With the turmoil of slowing auto sales weighing down on the auto manufacturing industry investors will begin to question the 107% one year return of Ferrari (NYSE: RACE), while the sector as a whole has only seen a 13.83% one year return. Even in the last 3 months RACE has returned 31.79% compared to the sector return of -3.35%. RACE is also trading much higher than analysts' valuations. It is currently over 14% Morningstar's "Consider Sell" price of 74.25. It is currently trading 10% over Yahoo! Finance very bullish 1-year est of 77.76. Investors must begin to wonder is there much room left in this bullish run, and if so just how much room is there before the industry and profit taking begins to knock on the resistance.

MULTIPLES:

When looking at relative valuations of the industry it is easy to see that RACE is trading at a very high multiple.

RACE P/E Multiple(Forward)

Sector P/E Multiple(Forward)

28.18

11.27

Mean Earnings (2.85)

Mean Earnings (2.85)

$80.31

$32.12

From this simple multiple we can see that RACE is already overvalued by 150%. This is a very high overvaluation even if this were a tech company or biotech company that ordinarily trade at much higher multiples.

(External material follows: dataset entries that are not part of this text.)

(* ===== verification/Prelude.v ===== *)
(** * PantheonSim: a verification library of the simulator's core

    PantheonSim runs GPU programs on the host. This library models, as Rocq
    functions translated from the C++ sources, the parts of it that every program
    goes through whatever the vendor: the device memory manager with the memory
    behind it, the lock that guards its tables, the schedulers that order warps,
    the injection of faults, the choice of visible devices and the profiles' parser;
    two of the codecs behind nvCOMP; and the PTX interpreter's core, from the
    arithmetic of one lane to a block of warps that diverge, meet and wait at
    barriers, for the integer, predicate and control instructions.

    ** The program's parts and how they meet

    A kernel or a copy names a device address. MemoryManager (src/core/memory.cpp,
    include/vgpu/memory.hpp) finds what is there: a mapped host buffer, a live
    allocation, memory of a handle mapped at the address, or a diagnosis (use
    after free, out of bounds, ...). Most lookups are answered by a memory of
    recent lookups that each thread keeps, trusted by the epochs of a big-reader
    lock (include/vgpu/brlock.hpp) and not by taking it. An allocation's bytes are
    64 KiB chunks that come into being on the first write; the host backing
    (src/core/memory_backing.cpp) hands them out, from RAM or from a spill file,
    and watches the host's memory. A kernel runs block by block
    (src/exec/interpreter.cpp): a scheduler (src/exec/scheduler.cpp) picks a warp, the
    warp takes a turn, one path of its threads at a time, and each instruction goes
    through the first of three tiers that takes it: its form decoded beforehand
    (build_micro, src/ptx/ast.cpp), a fast handler, the general one. The nvCOMP shim compresses and decompresses with host
    codecs of its own (nvidia/src/nvcomp_codecs.cpp).

    ** Files

    Shared:
    - [Prelude]: machine integers, errors ([Err], [exn]), the monad [M] of calls
      that may throw or be undefined ([outcome], [wp]), ordered maps
      ([floor_entry] is [upper_bound] and a step back), sums over tables, tactics.
    - [Text]: the C library's strtoull, isspace and NUL-ended strings; lists with
      commas; decimal printing and reading it back.

    Device memory:
    - [Chunks]: struct Allocation, its chunk slots (null, uniform, real) and the
      loops that read, write, fill, load and store through them; the class
      [HostBacking] is what they use of the backing. [content] is the flat array an
      allocation stands for, and every operation is specified on it.
    - [HostMaps]: HostMaps, host_pieces, lookup_host and its per-thread cache.
    - [BrLock]: [Epoch], the stamps and the ring of freed bases; [Lock], the
      reader/writer protocol as a step relation over its atomics.
    - [MemState], [MemTable]: the members of MemoryManager ([MM]), alloc, free, the
      quarantine, the device heap, resolve.
    - [Vmm], [VmmRange]: reserve, handles, map, unmap, set_access.
    - [Resolve]: what resolve answers for every address.
    - [Lookup]: LookupMemory and that it never changes an answer
      ([OrdinaryLookup], [OrdinaryLookupOk] are the interface the accesses use).
    - [Slots]: the table of slots in which a thread finds its LookupMemory, as a
      step relation of all threads.
    - [Access]: read, write, fill, load_scalar, store_scalar, load_quad,
      store_quad. Their specification is on cells (a location and an offset), so
      that a handle mapped twice is one memory.
    - [Batch], [Strided], [Runs], [Copy], [Rmw]: a warp's accesses at once, strided
      stores, host batches, runs, copies between devices, read-modify-writes
      (scalar, batched, lock-free against other threads), fields and texels.
    - [Life]: free_all, share, adopt, abandon, unlink_shared, export_handle,
      import_handle.
    - [Calls]: sequences of calls and what a call may assume; [Samples]: small
      concrete devices for the instances.
    - [Contract], [Traffic]: the properties, each with an instance.

    Memory behind the device:
    - [HostGuard]: look_at_host, the files it reads and the verdict.
    - [Backing]: acquire, release (in its phases), configure, pool, arenas, spill
      file, forked children. [BackingInv]: holders, the invariant, every step;
      [BackingSafe]: what a caller is promised.

    Running kernels:
    - [Alu]: the arithmetic of one lane, and what it is to compute on integers.
    - [Isa]: the instructions (include/vgpu/ptx/ast.hpp) and build_micro.
    - [Warp]: struct Warp and struct Path, the handlers of the three tiers,
      select_path, branches, returns, bar.sync, run_micro_batch and
      run_warp_until_yield.
    - [Thread]: one thread of a function on its own, a scalar machine ([tstep]): the
      specification of the rest.
    - [Lanes], [Handlers]: masks and loops over lanes; every general handler does to
      each lane what the scalar machine does to its thread.
    - [Tiers]: a faster tier does what the general handler does, or declines having
      changed nothing.
    - [Simt]: the invariant of a warp (each thread is on one path or has exited),
      what follows from a lane's own steps, branches and barriers; [Turn]: turns,
      and that they end; [Passes]: batches are as many passes of the plain loop.
    - [Block]: setup_block, step_block and run_block over any scheduler (the class
      [Picker], of which the three of [Scheduler] are instances); [Spmd]: the
      properties, and a kernel that diverges and meets at a barrier.

    Around it:
    - [Scheduler]: SplitMix64, RoundRobin, RandomOrder, Adversarial,
      make_scheduler, scheduler_from_env.
    - [Faults]: the plans of src/core/faults.cpp.
    - [Visible]: cuda_visible_devices and the UUIDs of describe_device.
    - [Yamlish]: the parser of device profiles (src/core/yamlish.cpp).
    - [Codec]: the sink, the hash table and the match searches of the codecs
      (nvidia/src/nvcomp_codecs.cpp); [Lz4] and [Snappy]: their compressors and
      decoders, and the two formats as relations.

    ** How the code is rendered

    A uint64_t is a [Z] with [u64] where the source can wrap; a std::map is a
    [gmap]; an exception is [Exn] with the state the call leaves behind; reading
    through a null or dangling pointer, or a loop that does not end, is [Undef],
    and the theorems exclude it. Message texts are left out: an error is its code.
    Code outside the repository (the kernel's mmap and fallocate, the files under
    /proc and /sys, other threads' stores) is an argument of the calls, with what
    is relied on as a hypothesis ([BackingInv.os_ok]: a mapping is memory nothing
    else is in).

    ** What is shown

    - Tables: no sequence of calls breaks them or is undefined; ranges never
      overlap and are never reused; accounting is exact; freed memory is diagnosed
      for ever; an access that resolves stays inside one object.
    - Bytes: copies, fills and stores change exactly the cells they name and are
      read back; failures leave a prefix.
    - Equivalence: each batched or run access is the scalar accesses it stands for,
      or declines having changed nothing; a lock-free atomic is one step of the
      word among other threads' stores; the lookup memory answers as the table,
      and no two threads share one.
    - The lock excludes and does not deadlock; a trusted epoch has seen no free of
      the allocation it remembers.
    - The backing hands each chunk to one holder, zero, under any interleaving of
      acquisitions, releases, forks and reconfigurations; its counters, pool and
      RAM limit are kept; its calls end.
    - Executor: the arithmetic is PTX's at every width and on every input; a block
      leaves each thread what the scalar machine computes for it alone, whatever the
      scheduler, the tiers, the divergence and the contents of reused buffers; turns
      and blocks end, and go wrong in five ways only; a barrier lets nobody through
      early.
    - Schedulers: bounded waiting, unbiased draws that end, maximal switching.
    - Selections of faults and of devices mean what they spell; a printed profile
      is parsed back to the same document.
    - Codecs: a decoder accepts exactly its format, inside its buffers; what is
      compressed fits the bound and is decompressed to itself.
    - Flaws found are theorems too: a kernel's store ignores a read-only mapping,
      set_access is not atomic, still_valid is one too lax, an ambiguous UUID
      prefix selects a device.

    ** Bounds and fuel

    Loops over memory recurse on the number of chunks or lanes. Where a loop has
    fuel it is shown to be enough: cgroup_walk takes as many steps as the path has
    characters ([HostGuard.look_at_host_total]), SplitMix64's below one more than
    its bound ([Scheduler.draw_some]), a profile's scalar one more than its length
    ([Yamlish.parse_scalar_total]), the codecs' loops
    one more than the bytes left; text scanners recurse on the text. A turn's loop has
    fuel for every step left in the warp's budget and every path that may retire in
    between ([Warp.loop_fuel], [Turn.turn_ok]); a batch, for the steps left; a block's
    steps are bounded by the weight of its warps ([Block.block_weight]). Address space and counters are taken not to be used up where a theorem says so
    ([va_room], [frees_left], [counts_fit]).

    ** Not modelled

    Of the PTX interpreter: memory, floating-point, conversion, shuffle, vote, matrix,
    call and asynchronous instructions, counted barriers and clusters, the gate at a
    warp's first store, the SIMD kernels of the fast paths (the portable loops are
    modelled), injected arithmetic faults, progress reports and statistics. The
    executors of the other instruction sets, grids and their worker pool, the PTX parser
    and the SASS front end, the DEFLATE, gzip and Zstandard codecs and the vendors' API
    shims; within the memory manager
    interned strings, statistics (resident_bytes, live_ranges) and the trace and
    usage hooks; the build for the address sanitizer. Weak memory: atomics are interleaved as single steps. *)

From stdpp Require Export prelude base gmap list numbers fin_maps.
From Stdlib Require Export ZArith Lia.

The P/B multiple shows a very similar story.

RACE P/B Multiple

Sector P/B Multiple

30.99

1.84

From this multiple we can see that RACE is overvalued by over 1,500%. RACE current P/B is extremely high and is not justified in being that high.

Ferrari's IPO:

Another interesting thing investors must consider is why exactly did Ferrari go public? Fiat (NYSE: FCAU) owned 90% of RACE at the time it decided to separate. At the time that separation in 2015 Ferrari revenue made up 2.5% of FCAU revenue stream. 2.5% does not justify the 16.08 billion market cap of Ferrari compared to 16.35 billion market cap that FCAU has. For a company that only made up of 2.5% of revenue to almost match that of its previous owner does not make sense. Another thing to consider is the fact that FCAU was making a strategic move by getting rid of this company. The year following the separation FCAU net income improved over 360%. This should draw serious concerns that the management of FCAU saw a trend or shift and seized upon it by offloading RACE to free up capital. This shows you that FCAU saw opportunities that were more valuable than continuing operations with RACE.

INDUSTRY:

Another concerning factor in RACE bullish run is the very bearish outlook of the auto sector. When considering the pre-tax cut of China auto sales one can see that China sales are likely to decline. This is very alarming considering the growth in China is what kept the bears at bay in 2016. Without China auto sales in 2016 would have fallen pretty drastically in many regions. Another alarming fact is that unsold new cars are piling up into highs not seen since 2004. JD Power estimated that dealers had 4.1 million vehicles left on their lots at the end of the 1st quarter which is up from 3.8 million from a year ago and up from 3.6 million two years ago. With the pile ups defaulting loans are on the rise as buying power falls. To compensate, the industry is expanding the length of car loans. This adds significant risk to the auto industry. These are just a few key statistics that show the tough environment that Ferrari is going to face going forward. On an more qualitative note, auto manufacturers are having to become more creative. With major tech companies like Google (NASDAQ:GOOG) (NASDAQ:GOOGL) becoming more and more involved in the auto industry and major innovative companies like Tesla (NASDAQ:TSLA) are changing the auto industry. RACE has been left behind in the race for innovation. This will prove devastating in the long-term outlook for Ferrari as they attempt to differentiate themselves while lacking new technology.

DCF:

When running a DCF you can also see that RACE is also overvalued. There are several assumptions that need to be made.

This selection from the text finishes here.